Pascack Hills, Montvale, NJ- This month, the Hills Girl’s LAX team was selling Krispy Kreme donuts for a fundraiser. While many students were enjoying the glazed coated rings of delicious awesomeness, some noticed something wrong with their donuts. One student, who chose to remain anonymous, said “I took a bite, and instead of filling my taste buds with melt-in-your mouth goodness, my mouth got stuck biting into it. And I had to bite even harder, and pull my neck to get the bite out. I think that donut gave me whiplash!”

So far 11 other students have stopped at the nurse’s office and have been diagnosed with whiplash, caused by eating stale Krispy Kreme donuts. Mr. Paspalas, the school Athletic Director has pledged to open a complete investigation into the matter.

 

“We can’t have the Hills athletic programs tainted by scandalous fundraisers. Plus, if we can’t do Krispy Kreme fundraisers we’ll have to take more money from the music department, and I don’t like going to budget meetings. They’re so boring!”

 

News of the scandals has already angered much of the student body. A group a freshman was found rioting on the turf field, surrounded by a trash can filled with Krispy Kreme boxes on fire. The blaze sent construction workers running away in a panic. Currently there are Krispy Kreme boxes littered throughout the school, and janitors are working overtime to clean it up.


If people are surviving the whiplash, then they are still struggling with the immense amount of sugar they are consuming. Mrs. Schwartzman (C Schwa), Math teacher was seen working out at an accelerated rate due to an induced sugar rush. She then passed out after benching 250 pounds: a new school record.
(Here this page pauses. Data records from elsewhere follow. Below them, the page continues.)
Definition parseWitnessRecord (r : bytes) : option ProvisioningWitness :=
  if (length r <? 6 + 1 + 1)%nat || bool_decide (take 6 r ≠ sb witnessPrefix) then None
  else
    let ver := r !!! 6%nat in
    if bool_decide (ver ≠ Byte.x01) && bool_decide (ver ≠ witnessVer) then None
    else
      '(cellID, r1) ← readStr (drop 7 r);
      '(component, r2) ← readStr r1;
      if (length r2 <? 8 + 32 + 32 + 2)%nat then None
      else
        let n := be_val (slice 72 2 r2) in
        if (n =? 0) || (Z.of_nat maxProvisioningFiles <? n) then None
        else
          '(files, r3) ← read_files (Z.to_nat n) (drop 74 r2);
          '(auths, r4) ← (if 2 <=? b2z ver then
                            match r3 with [] => None | l :: r => read_authorities (Z.to_nat (b2z l)) r ∅ end
                          else Some (∅, r3));
          if negb (length r4 =? 8)%nat then None
          else Some (mkWitness cellID component (be_val (slice 0 8 r2)) (slice 8 32 r2) (slice 40 32 r2) files auths
                       (bool_decide (ver = Byte.x01)) (of_Unix (i64 (be_val r4)))).

(** The witness on the disk: absent, an error other than absence, bytes that are not the JSON of a [witnessFile], its two fields. *)
Inductive wit := WitAbsent | WitError | WitBadJSON | WitFile (record signature : string).
(** How deep the values in a document are; what is empty opens one more level than that. *)
Fixpoint levels (v : jval) : nat :=
  match v with
  | VArr l => foldr Nat.max 0%nat (map (λ v, S (levels v)) l)
  | VObj ms => foldr Nat.max 0%nat (map (λ m, S (levels m.2)) ms)
  | _ => 0%nat
  end.

Lemma height_levels v : (height v ≤ S (levels v))%nat.
Proof.
  induction v as [|b|n|s|l IH|ms IH] using jval_tree_ind; simpl; try lia; apply le_n_S.
  - induction IH as [|v l Hv _ IHl]; simpl; lia.
  - induction IH as [|v l Hv _ IHl]; simpl; lia.
Qed.

Definition stays (d : Decoder) (h : nat) (d' : Decoder) : Prop :=
  d_stack d' = d_stack d ∧
  ∀ started, (started = true → d_stack d ≠ []) → Z.of_nat (length (d_stack d) + h) ≤ maxNestingDepth →
    valid_from started d = valid_from true d'.

Lemma stays_scalar d t d' h : NextToken d = TokenOK t d' → match t with StrTok _ | NumTok _ | BoolTok _ | NullTok => True | _ => False end → stays d h d'.
Proof.
  intros E Ht. assert (d_stack d' = d_stack d) as ES by (apply Token_stack in E; by destruct t). split; [done|].
  intros started Hs Hh. eapply valid_from_token; [done..|]. rewrite ES. lia.
Qed.
Definition grows (e e' : exchange) : Prop :=
  ex_expires e' = ex_expires e ∧ ex_dkey e' = ex_dkey e ∧ ex_byTok e ⊆ ex_byTok e'.

#[local] Instance grows_preorder : PreOrder grows.
Proof.
  split; [by intros e|]. intros e1 e2 e3 (A1 & B1 & C1) (A2 & B2 & C2). unfold grows. rewrite A2, B2. split_and!; [done..|]. by etrans.
Qed.

Lemma intern_m_spec a kind orig s r s' :
  ex_fits a (ms_ex s) → intern_m a kind orig s = (r, s') →
  ex_fits a (ms_ex s') ∧ grows (ms_ex s) (ms_ex s') ∧
  match r with
  | inl err => err = ErrTooManyEntries
  | inr tok => ex_byTok (ms_ex s') !! tok = Some (mkEntry kind orig) ∨ sha256_collision
  end.
Proof.
  intros [Hok Hfit]. unfold intern_m. destruct (intern kind orig _ _) as [r0 e'] eqn:E.
  apply intern_spec in E as (H1 & H2 & H3 & H4 & H5 & H6); [|done].
  destruct r0 as [err|tok]; intros [= <- <-]; unfold ex_fits, grows; simpl; (split_and!; auto).
  - by destruct H6.
  - destruct H6 as (en & Hen & HK). apply entry_key_inj in HK as [->|?]; [by left|by right].
Qed.

Lemma ex_fits_token a e tok en : an_maxEntries a < 10 ^ 9 → ex_fits a e → ex_byTok e !! tok = Some en → token_text (sb tok).
Proof. intros Ha [Hok Hf] Ht. destruct (ok_names e Hok _ _ Ht) as (i & Hi & ->). exists i. split; [lia|done]. Qed.

(** ** Splicing and resolving *)

Definition part_in (E : gmap string vault_entry) (x : masked_part) : Prop :=
  E !! bs (pa_token x) = Some (mkEntry kindSpan (pa_orig x)) ∧ token_text (pa_token x).

Lemma part_in_mono E E' x : E ⊆ E' → part_in E x → part_in E' x.
Proof. intros HE [H1 H2]. split; [by eapply lookup_weaken|done]. Qed.

Lemma slice_app {A} (l : list A) i j k : (i ≤ j ≤ k)%nat → text_slice l i j ++ text_slice l j k = text_slice l i k.
Proof.
  intros Hij. unfold text_slice. replace (k - i)%nat with ((j - i) + (k - j))%nat by lia. rewrite <-take_take_drop. f_equal. rewrite drop_drop. do 3 f_equal. lia.
Qed.
Lemma slice_drop {A} (l : list A) i j : (i ≤ j)%nat → text_slice l i j ++ drop j l = drop i l.
Proof. intros Hij. unfold text_slice. rewrite <-(take_drop (j - i) (drop i l)) at 2. f_equal. rewrite drop_drop. f_equal. lia. Qed.

Lemma splice_spec a text last spans s out s' :
  an_maxEntries a < 10 ^ 9 → ex_fits a (ms_ex s) → spans_ok text last spans → (utf8 text → on_boundary text last) →
  splice a text last spans s = (inr out, s') →
  ex_fits a (ms_ex s') ∧ grows (ms_ex s) (ms_ex s') ∧
  ((∃ ps tail, out = marked ps tail ∧ drop last text = plain ps tail ∧ length ps = length spans ∧
      Forall (part_in (ex_byTok (ms_ex s'))) ps ∧ (utf8 text → utf8 out) ∧
      (Forall (λ sp, no_digit (drop (sp_end sp) text)) spans → sep_parts ps tail)) ∨ sha256_collision).
Proof.
  intros Ha. revert last s out. induction spans as [|sp spans IH]; intros last s out Hfit Hsp Hb; cbn [splice].
  - intros [= <- <-]. split_and!; [done..|]. left. exists [], (drop last text). split_and!; try done. intros Hu. by destruct (Hb Hu).
  - destruct Hsp as (H1 & H2 & H3 & Hsp). intros (tok & s1 & HI & HC)%mask_bind_inr. apply mask_bind_inr in HC as (rest & s2 & HR & HC).
    injection HC as <- <-. apply intern_m_spec in HI as (Hf1 & Hg1 & HT); [|done].
    destruct (IH (sp_end sp) s1 rest) as (Hf2 & Hg2 & HP); [done..|by intros Hu; apply H3|done|].
    split_and!; [done|by etrans|]. destruct HT as [HT|?]; [|by right]. destruct HP as [(ps & tail & -> & Ep & EL & HF & HU & HS)|?]; [|by right]. left.
    assert (ex_byTok (ms_ex s2) !! tok = Some (mkEntry kindSpan (text_slice text (sp_start sp) (sp_end sp)))) as HT2 by (eapply lookup_weaken; [done|apply Hg2]).
    pose proof (ex_fits_token _ _ _ _ Ha Hf2 HT2) as Htok.
    exists (mkPart (text_slice text last (sp_start sp)) (sb tok) (text_slice text (sp_start sp) (sp_end sp)) :: ps), tail. split_and!; simpl.
    + done.
    + rewrite <-Ep. rewrite app_assoc, slice_app by lia. by rewrite slice_drop by lia.
    + by rewrite EL.
    + constructor; [|done]. split; simpl; [by rewrite bs_sb|done].
    + intros Hu. destruct (H3 Hu) as [B1 B2]. apply utf8_app; [apply utf8_slice; auto; lia|]. apply utf8_app; [by apply utf8_token|auto].
    + intros [Hn HN]%Forall_cons. split; [|auto]. apply no_digit_marked; [|by rewrite <-Ep].
      eapply Forall_impl; [exact HF|]. by intros x [_ ?].
Qed.
(* ===== verification/Anonymity.v ===== *)
(** The service of the anonymiser over time: any sequence of its calls ([Ano]), what the tables keep, and the
    theorems of the component. *)
From S2P Require Import Prelude.
From S2P Require Import Json.
From S2P Require Import Leaf.
From S2P Require Import Effects.
From S2P Require Import GoStrings.
From S2P Require Import GoJson.
From S2P Require Import Ano.
From S2P Require Import Masking.

Local Open Scope Z_scope.

Section service.
Context `{Crypto, Regexp}.

(** A call to the anonymiser, with the clock it reads and what the random source gives. *)
Inductive ano_op :=
  | OpOpen (id : string) (expiry now : Z) (dkey : option bytes)
  | OpClose (id : string)
  | OpExchanges (now : Z)
  | OpMaskJSON (id : string) (payload : bytes) (now : Z)
  | OpMaskField (id : string) (path : list string) (value : bytes) (now : Z)
  | OpUnmask (id : string) (payload : bytes) (now : Z).

Definition ano_step (a : Ano) (op : ano_op) (vt : vault * trace) : vault * trace :=
  let '(v, t) := vt in
  match op with
  | OpOpen id expiry now dkey => let '(_, v1, t1) := vault_open id expiry now dkey v t in (v1, t1)
  | OpClose id => (vault_close id v, t)
  | OpExchanges now => ((vault_size now v).2, t)
  | OpMaskJSON id payload now => let '(_, _, v1, t1) := MaskJSON a id payload now v t in (v1, t1)
  | OpMaskField id path value now => let '(_, _, v1, t1) := MaskField a id path value now v t in (v1, t1)
  | OpUnmask id payload now => let '(_, _, v1, t1) := Unmask a id payload now v t in (v1, t1)
  end.

Definition ano_run (a : Ano) (ops : list ano_op) (vt : vault * trace) : vault * trace := foldl (λ vt op, ano_step a op vt) vt ops.

Definition ano_op_now (op : ano_op) : option Z :=
  match op with
  | OpOpen _ _ now _ | OpExchanges now | OpMaskJSON _ _ now | OpMaskField _ _ _ now | OpUnmask _ _ now => Some now
  | OpClose _ => None
  end.

(** A call that neither closes the exchange [id] nor reads the clock at its expiry or after. *)
Definition spares (id : string) (expires : Z) (op : ano_op) : Prop :=
  op ≠ OpClose id ∧ ∀ now, ano_op_now op = Some now → now < expires.

Definition vault_ok (a : Ano) (v : vault) : Prop :=
  va_maxEntries v = an_maxEntries a ∧ 0 ≤ va_maxEntries v ∧ Z.of_nat (size (va_ex v)) ≤ va_maxExchanges v ∧ map_Forall (λ _ e, ex_fits a e) (va_ex v).

(** The exchange [id] is still there, with all its tokens. *)
Definition exchange_kept (id : string) (e : exchange) (v : vault) : Prop := ∃ e', va_ex v !! id = Some e' ∧ grows e e'.

Lemma grows_refl e : grows e e.
Proof. done. Qed.
Lemma grows_trans e1 e2 e3 : grows e1 e2 → grows e2 e3 → grows e1 e3.
Proof. intros (A1 & B1 & C1) (A2 & B2 & C2). unfold grows. rewrite A2, B2. split_and!; [done..|]. by etrans. Qed.

Lemma purge_ok a now v : vault_ok a v → vault_ok a (vault_purgeLocked now v).
Proof.
  intros (V1 & V0 & V2 & V3). split_and!; simpl; [done..| |].
  - pose proof (map_size_filter (λ kv, alive now kv.2 = true) (va_ex v)). lia.
  - intros id e [He _]%map_lookup_filter_Some. by apply (V3 id).
Qed.

Lemma vault_purge_kept now v id e : va_ex v !! id = Some e → now < ex_expires e → va_ex (vault_purgeLocked now v) !! id = Some e.
Proof. intros He Hn. apply map_lookup_filter_Some. split; [done|]. unfold alive. by apply Z.ltb_lt. Qed.

Lemma open_ok a id expiry now dkey v t :
  vault_ok a v →
  let '(_, v', _) := vault_open id expiry now dkey v t in
  vault_ok a v' ∧ ∀ i e, va_ex v !! i = Some e → now < ex_expires e → exchange_kept i e v'.
Proof.
  intros Hok. pose proof (purge_ok a now v Hok) as Hp. unfold vault_open.
  assert (∀ i e, va_ex v !! i = Some e → now < ex_expires e → exchange_kept i e v) as HK0 by (intros i e He _; by exists e).
  assert (∀ i e, va_ex v !! i = Some e → now < ex_expires e → exchange_kept i e (vault_purgeLocked now v)) as HK by (intros i e He Hn; exists e; split; [by apply vault_purge_kept|done]).
  destruct (_ || _); [done|]. destruct (va_ex (vault_purgeLocked now v) !! id) as [e0|] eqn:E0; [done|]. destruct (_ <=? _); [done|].
  destruct (Z.leb_spec (va_maxExchanges v) (Z.of_nat (size (va_ex (vault_purgeLocked now v))))); [done|]. destruct dkey as [k|]; [|done]. split.
  - destruct Hp as (V1 & V0 & V2 & V3). split_and!; simpl in *; [done..| |].
    + rewrite map_size_insert_None by done. lia.
    + apply map_Forall_insert_2; [|done]. split; [apply ex_ok_new|simpl]. destruct Hok as (<- & ? & _). done.
  - intros i e He Hn. destruct (HK i e He Hn) as (e' & He' & Hg). exists e'. split; [|done]. simpl. rewrite lookup_insert_ne; [done|].
    intros <-. by rewrite E0 in He'.
Qed.

Lemma with_exchange_ok a {A} id now v t (m : mask_m A) :
  keeps_table a m → vault_ok a v →
  let '(_, _, v', _) := with_exchange id now v t m in
  vault_ok a v' ∧ ∀ i e, va_ex v !! i = Some e → now < ex_expires e → exchange_kept i e v'.
Proof.
  intros Hm Hok. pose proof (purge_ok a now v Hok) as Hp. unfold with_exchange, vault_get.
  assert (∀ i e, va_ex v !! i = Some e → now < ex_expires e → exchange_kept i e (vault_purgeLocked now v)) as HK by (intros i e He Hn; exists e; split; [by apply vault_purge_kept|done]).
  destruct (va_ex (vault_purgeLocked now v) !! id) as [ex|] eqn:EX; [|done].
  destruct Hp as (P1 & P0 & P2 & P3). destruct (Hm (mkMaskState ex no_report t) (P3 id ex EX)) as [Hf Hg].
  destruct (m (mkMaskState ex no_report t)) as [r s]. simpl in *. split.
  - split_and!; simpl; [done..| |by apply map_Forall_insert_2]. rewrite map_size_insert_Some by (by eexists). done.
  - intros i e He Hn. destruct (HK i e He Hn) as (e' & He' & Hge). unfold exchange_kept. simpl in *. destruct (decide (i = id)) as [->|Hne].
    + exists (ms_ex s). rewrite lookup_insert_eq. split; [done|]. rewrite EX in He'. injection He' as <-. by eapply grows_trans.
    + exists e'. by rewrite lookup_insert_ne.
Qed.

(** What one call keeps. *)
Lemma step_ok a op v t :
  vault_ok a v →
  vault_ok a (ano_step a op (v, t)).1 ∧ ∀ i e, va_ex v !! i = Some e → spares i (ex_expires e) op → exchange_kept i e (ano_step a op (v, t)).1.
Proof.
  intros Hok. assert (∀ i e, va_ex v !! i = Some e → exchange_kept i e v) as HK0 by (intros i e He; by exists e).
  destruct op as [id expiry now dkey|id|now|id payload now|id path value now|id payload now]; cbn [ano_step].
  - pose proof (open_ok a id expiry now dkey v t Hok) as HO. destruct (vault_open id expiry now dkey v t) as [[r v'] t']. destruct HO as [HO1 HO2].
    split; [done|]. intros i e He [_ Hs]. by apply HO2; [|apply Hs].
  - split.
    + destruct Hok as (V1 & V0 & V2 & V3). split_and!; simpl; [done..| |by apply map_Forall_delete].
      pose proof (map_subseteq_size _ _ (delete_subseteq (va_ex v) id)). lia.
    + intros i e He [Hs _]. exists e. split; [|done]. simpl. rewrite lookup_delete_ne; [done|congruence].
  - split; [by apply purge_ok|]. intros i e He [_ Hs]. exists e. split; [|done]. by apply vault_purge_kept; [|apply Hs].
  - unfold MaskJSON. destruct (too_large a payload); [auto|]. pose proof (with_exchange_ok a id now v t _ (keeps_mask_document a payload) Hok) as HW.
    destruct (with_exchange _ _ _ _ _) as [[[r rep] v'] t']. destruct HW as [HW1 HW2]. split; [done|]. intros i e He [_ Hs]. by apply HW2; [|apply Hs].
  - unfold MaskField. destruct (too_large a value); [auto|]. pose proof (with_exchange_ok a id now v t _ (keeps_mask_field a path value) Hok) as HW.
    destruct (with_exchange _ _ _ _ _) as [[[r rep] v'] t']. destruct HW as [HW1 HW2]. split; [done|]. intros i e He [_ Hs]. by apply HW2; [|apply Hs].
  - unfold Unmask. destruct (too_large a payload); [auto|]. pose proof (with_exchange_ok a id now v t _ (keeps_unmask_payload a payload) Hok) as HW.
    destruct (with_exchange _ _ _ _ _) as [[[r rep] v'] t']. destruct HW as [HW1 HW2]. split; [done|]. intros i e He [_ Hs]. by apply HW2; [|apply Hs].
Qed.

Lemma run_ok a ops vt : vault_ok a vt.1 → vault_ok a (ano_run a ops vt).1.
Proof.
  revert vt. induction ops as [|op ops IH]; intros [v t] Hok; [done|]. apply IH. by apply step_ok.
Qed.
The whole mess has really worried Mr. deMarrias who was seen having a one on one session with Mrs. Franceski, the schools wellness counselor. Both declined to comment, as did Mr. Wieland, but a source familiar with the matter says the Principal is going bonkers because of the scandal and “blatant disregard for Hills Pride.”

By the end of the month, the girls LAX team decided to establish a fund for the victims of those affected by the scandal, called the Hills Fund for Fundraising Victims. The money from the recent fundraiser will finance the fund.

 

The captain of the Girl’s LAX team has scheduled another Krispy Kreme fundraiser for this January, and the team spokesperson declined to comment. Seems like nothing will stop the sale of Krispy Kreme’s at PHHS.